What I had hoped to find at the top of the hill was some sort of historical marker. There are historical markers next to some of the other historical sites I have seen in Sierra Leone, so I was hoping that along one of the paths up there I would find one and it would confirm I was in the right spot. I never did. I was also hoping to find the remains of the house, and I didn’t find those either. For quite a number of years the house had been reduced to just its foundations, and I think even those are gone these days. If you look at the Google Maps link from before, in the area there is a large dirt patch which currently serves as a soccer field and a source of clay for bricks. Nearby is a trash pile and all around the area are homes that have sprung up on the hill as Freetown expands. There is also a communications tower on top of the hill. Various friendly people saw me wandering around and asked what I was up to. I showed them pictures of other historical markers and asked if they knew of something similar up there, to no avail. Some suggested I look over at the college and I went down that path a little ways but didn’t see anything. I also poked around the hill but the only historic-looking thing I found was a geographical survey marker:

Eventually I decided I wasn’t going to see any artifacts that confirmed this was the location of Heddle House but I walked away satisfied anyway. The area clearly matches the description, given the saddle-like nature of the hill, the view of Mount Aureol, and the stunning vista of Freetown laid out in miniature. It’s a beautiful spot and despite the fact I have no idea how people get building materials up there, as a living location it is certainly charming. I don’t think there are any remnants of the botanical garden left, which is a bit sad, but there are other things for Freetown and Fourah Bay College to devote their resources to. The people on top of the hill were very friendly and tried to help. If you’re ever in the area it is probably much more straightforward to go to Fourah Bay College or Leicester Mountain for the views, but if you do get up there they are very nice.

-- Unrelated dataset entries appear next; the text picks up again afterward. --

Lemma handleOIDCFinish_without_nonce_witness :
  trace (snd (handleOIDCFinish Sample.app Requests.callbackWithoutCookie Sample.start))
  = [EvRandRead 16;
     EvSetCookie (mkCookie "nonce" "BmNyZAlEpQ1cDoHs" true "/" "Lax")].
Proof.
  destruct (handleOIDCFinish_without_nonce Sample.app Requests.callbackWithoutCookie
              Sample.start (or_introl eq_refl)) as [Hrun _].
  rewrite Hrun. reflexivity.
Defined.

(** X20.  The completion of a federated login writes only for a verified
    identity.  A last-login update it makes is for the user found by the
    e-mail of the claims the provider returned, with the picture of those
    claims; a session it creates is for that user and carries the
    provider's token, and is created only after that update succeeded. *)
Theorem handleOIDCFinish_writes_verified (app : App) (c : Context) (w : world) :
  (∀ id avatar,
      EvUpdateUserLogin id avatar ∈ trace (snd (handleOIDCFinish app c w)) →
      EvUpdateUserLogin id avatar ∈ trace w
      ∨ ∃ nonce token claims user,
          CookieValue c "nonce" = Some nonce ∧ nonce ≠ ""
          ∧ auth_ExchangeOIDCToken app (QueryParam c "code") nonce
            = inl (token, claims)
          ∧ fetchedByEmail app (claimEmail claims) = Returns (user, None)
          ∧ id = ID user ∧ avatar = claimPicture claims)
  ∧ (∀ user token,
        EvSetSession user token ∈ trace (snd (handleOIDCFinish app c w)) →
        EvSetSession user token ∈ trace w
        ∨ ∃ nonce claims,
            CookieValue c "nonce" = Some nonce ∧ nonce ≠ ""
            ∧ auth_ExchangeOIDCToken app (QueryParam c "code") nonce
              = inl (token, claims)
            ∧ fetchedByEmail app (claimEmail claims) = Returns (user, None)
            ∧ q_UpdateUserLogin app (ID user) (claimPicture claims) = None).
Proof.
  destruct (handleOIDCFinish_steps app c w)
    as [[_ Hrun] | (nonce & w1 & Hcookie & Hne & -> & Hsteps)].
  { rewrite Hrun. split; intros ? ? Hin; after_render Hin; auto. }
  destruct Hsteps as [(err & _ & Hrun) |
                      (token & claims & user & fetchErr & logs & w2 & Hexchange
                       & Hfetch & Hlogs & -> & Hsteps)].
  { rewrite Hrun. split; intros ? ? Hin; after_render Hin; cbn [trace] in Hin;
      in_cases Hin; auto; discriminate Hin. }
  destruct Hsteps as [(err & -> & Hrun) | (-> & w3 & -> & Hsteps)].
  { rewrite Hrun. split; intros ? ? Hin; after_render Hin; cbn [trace] in Hin;
      in_cases Hin; auto; try discriminate Hin; not_a_log Hlogs Hin. }
  destruct Hsteps as [(err & _ & Hrun) | (Hupdate & w4 & -> & Hsteps)].
  { rewrite Hrun. split; intros ? ? Hin; after_render Hin; cbn [trace] in Hin;
      in_cases Hin; auto; try discriminate Hin; try not_a_log Hlogs Hin.
    injection Hin as -> ->. right. exists nonce, token, claims, user. auto 10. }
  destruct Hsteps as [(err & _ & Hrun) | (_ & Hrun)]; rewrite Hrun.
  - split; intros ? ? Hin; after_render Hin; cbn [trace] in Hin;
      in_cases Hin; auto; try discriminate Hin; try not_a_log Hlogs Hin.
    + injection Hin as -> ->. right. exists nonce, token, claims, user. auto 10.
    + injection Hin as -> ->. right. exists nonce, claims. auto 10.
  - split; intros ? ? Hin; cbn [snd trace] in Hin;
      in_cases Hin; auto; try discriminate Hin; try not_a_log Hlogs Hin.
    + injection Hin as -> ->. right. exists nonce, token, claims, user. auto 10.
    + injection Hin as -> ->. right. exists nonce, claims. auto 10.
Qed.

Lemma handleOIDCFinish_writes_verified_witness :
  EvSetSession (expanded Sample.app (scanUser Sample.alice)) "id-token"
    ∈ trace (snd (handleOIDCFinish Sample.app (Requests.callback "good-code")
                    Sample.start))
  ∧ auth_ExchangeOIDCToken Sample.app "good-code" "abc"
    = inl ("id-token", mkClaims "Alice@Example.com" "https://img.example.com/a.png").
Proof.
  assert (EvSetSession (expanded Sample.app (scanUser Sample.alice)) "id-token"
            ∈ trace (snd (handleOIDCFinish Sample.app (Requests.callback "good-code")
                            Sample.start))) as Hin.
  { apply list_elem_of_In. vm_compute. do 3 right. left. reflexivity. }
  split; [exact Hin|].
  destruct (handleOIDCFinish_writes_verified Sample.app (Requests.callback "good-code")
              Sample.start) as [_ Hsession].
  destruct (Hsession _ _ Hin) as [Hold | (nonce & claims & Hcookie & _ & Hexchange & _)].
  - inversion Hold.
  - vm_compute in Hcookie. injection Hcookie as <-. reflexivity.
Defined.

(** X21.  The completion of a federated login asks the identity provider
    only to exchange the [code] query parameter together with the nonce of
    the cookie, and looks a user up only by the lower-cased e-mail of the
    claims the provider returned -- never by id or username. *)
Theorem handleOIDCFinish_asks (app : App) (c : Context) (w : world) :
  (∀ code nonce,
      EvExchangeOIDCToken code nonce ∈ trace (snd (handleOIDCFinish app c w)) →
      EvExchangeOIDCToken code nonce ∈ trace w
      ∨ (code = QueryParam c "code"
         ∧ CookieValue c "nonce" = Some nonce ∧ nonce ≠ ""))
  ∧ (∀ id username email,
        EvGetUsers id username email ∈ trace (snd (handleOIDCFinish app c w)) →
        EvGetUsers id username email ∈ trace w
        ∨ (id = 0 ∧ username = ""
           ∧ ∃ nonce token claims,
               CookieValue c "nonce" = Some nonce
               ∧ auth_ExchangeOIDCToken app (QueryParam c "code") nonce
                 = inl (token, claims)
               ∧ email = strings_ToLower app (claimEmail claims))).
Proof.
  destruct (handleOIDCFinish_steps app c w)
    as [[_ Hrun] | (nonce & w1 & Hcookie & Hne & -> & Hsteps)].
  { rewrite Hrun. split; intros; match goal with H : _ ∈ _ |- _ =>
      after_render H; auto end. }
  destruct Hsteps as [(err & _ & Hrun) |
                      (token & claims & user & fetchErr & logs & w2 & Hexchange
                       & Hfetch & Hlogs & -> & Hsteps)].
  { rewrite Hrun. split; intros; match goal with H : _ ∈ _ |- _ =>
      after_render H; cbn [trace] in H; in_cases H; auto;
      try discriminate H; injection H as -> ->; auto end. }
  assert (∀ ev : event,
            ev ∈ ((trace w ++ [EvExchangeOIDCToken (QueryParam c "code") nonce]) ++
                  EvGetUsers 0 "" (strings_ToLower app (claimEmail claims))
                  :: logs)%list →
            ev ∈ trace w
            ∨ ev = EvExchangeOIDCToken (QueryParam c "code") nonce
            ∨ ev = EvGetUsers 0 "" (strings_ToLower app (claimEmail claims))
            ∨ isLog ev) as Hprefix.
  { intros ev Hin. in_cases Hin; auto.
    do 3 right. exact (proj1 (Forall_forall _ _) Hlogs _ Hin). }
  assert (∀ ev,
            ev ∈ trace (snd (handleOIDCFinish app c w)) →
            ev ∈ trace w
            ∨ ev = EvExchangeOIDCToken (QueryParam c "code") nonce
            ∨ ev = EvGetUsers 0 "" (strings_ToLower app (claimEmail claims))
            ∨ isLog ev
            ∨ isPageEvent ev = true
            ∨ (∃ id avatar, ev = EvUpdateUserLogin id avatar)
            ∨ (∃ u tok, ev = EvSetSession u tok)) as Hall.
  { intros ev Hin.
    destruct Hsteps as [(err & -> & Hrun) | (-> & w3 & -> & Hsteps)].
    { rewrite Hrun in Hin. apply renderLoginPage_events in Hin as [Hin|Hin]; [|auto 10].
      cbn [trace] in Hin. apply Hprefix in Hin. intuition. }
    destruct Hsteps as [(err & _ & Hrun) | (Hupdate & w4 & -> & Hsteps)].
    { rewrite Hrun in Hin. apply renderLoginPage_events in Hin as [Hin|Hin]; [|auto 10].
      cbn [trace] in Hin. apply elem_of_app in Hin as [Hin|Hin].
      - apply Hprefix in Hin. intuition.
      - apply list_elem_of_singleton in Hin. eauto 12. }
    destruct Hsteps as [(err & _ & Hrun) | (_ & Hrun)]; rewrite Hrun in Hin.
    - apply renderLoginPage_events in Hin as [Hin|Hin]; [|auto 10].
      cbn [trace] in Hin. apply elem_of_app in Hin as [Hin|Hin];
        [apply elem_of_app in Hin as [Hin|Hin]|].
      + apply Hprefix in Hin. intuition.
      + apply list_elem_of_singleton in Hin. eauto 12.
      + apply list_elem_of_singleton in Hin. eauto 12.
    - cbn [snd trace] in Hin. apply elem_of_app in Hin as [Hin|Hin];
        [apply elem_of_app in Hin as [Hin|Hin]|].
      + apply Hprefix in Hin. intuition.
      + apply list_elem_of_singleton in Hin. eauto 12.
      + apply list_elem_of_singleton in Hin. eauto 12. }
  split.
  - intros code nonce' Hin.
    destruct (Hall _ Hin)
      as [H|[H|[H|[(? & ? & H)|[H|[(? & ? & H)|(? & ? & H)]]]]]];
      auto; try discriminate H.
    injection H as -> ->. auto.
  - intros id username email Hin.
    destruct (Hall _ Hin)
      as [H|[H|[H|[(? & ? & H)|[H|[(? & ? & H)|(? & ? & H)]]]]]];
      auto; try discriminate H.
    injection H as -> -> ->. right. split; [reflexivity|]. split; [reflexivity|].
    exists nonce, token, claims. auto.
Qed.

One final note while I’m talking about A Residence in Sierra Leone. At one point in the book Mrs. Melville is relating the story of the 1794 French attack on Freetown, as told to her by various eyewitnesses. Melville is recording this in a letter she wrote in 1846, a half century after the event. Relating the story, she describes how the French “scoured the town in search of stock, which they kept shooting at… books, plants, seeds, dried birds and insects, were torn, trampled upon, and scattered about; telescopes, barometers, thermometers, and an electrical machine shared the same fate…” A mystery (to me anyway) is what the heck she was referring to when she said “an electrical machine?” I mentioned the whole half century thing because the eyewitnesses must have been relatively young when they witnessed the attack, their memory could have been influenced by subsequent events, and Mrs. Melville might have interpreted something they said anachronistically. But with all that being said what 1790s “electrical machine” is existing in a colony that hadn’t been around for a decade at this point? What is this thing she’s referring to? Electrical thingies existed at this point and were popular (Ben Franklin flew his kite in 1752), but what would have been in the colony? It’s listed with weather-related equipment so maybe something to do with that? Or just a scientific novelty? If you know what they are talking about please let me know.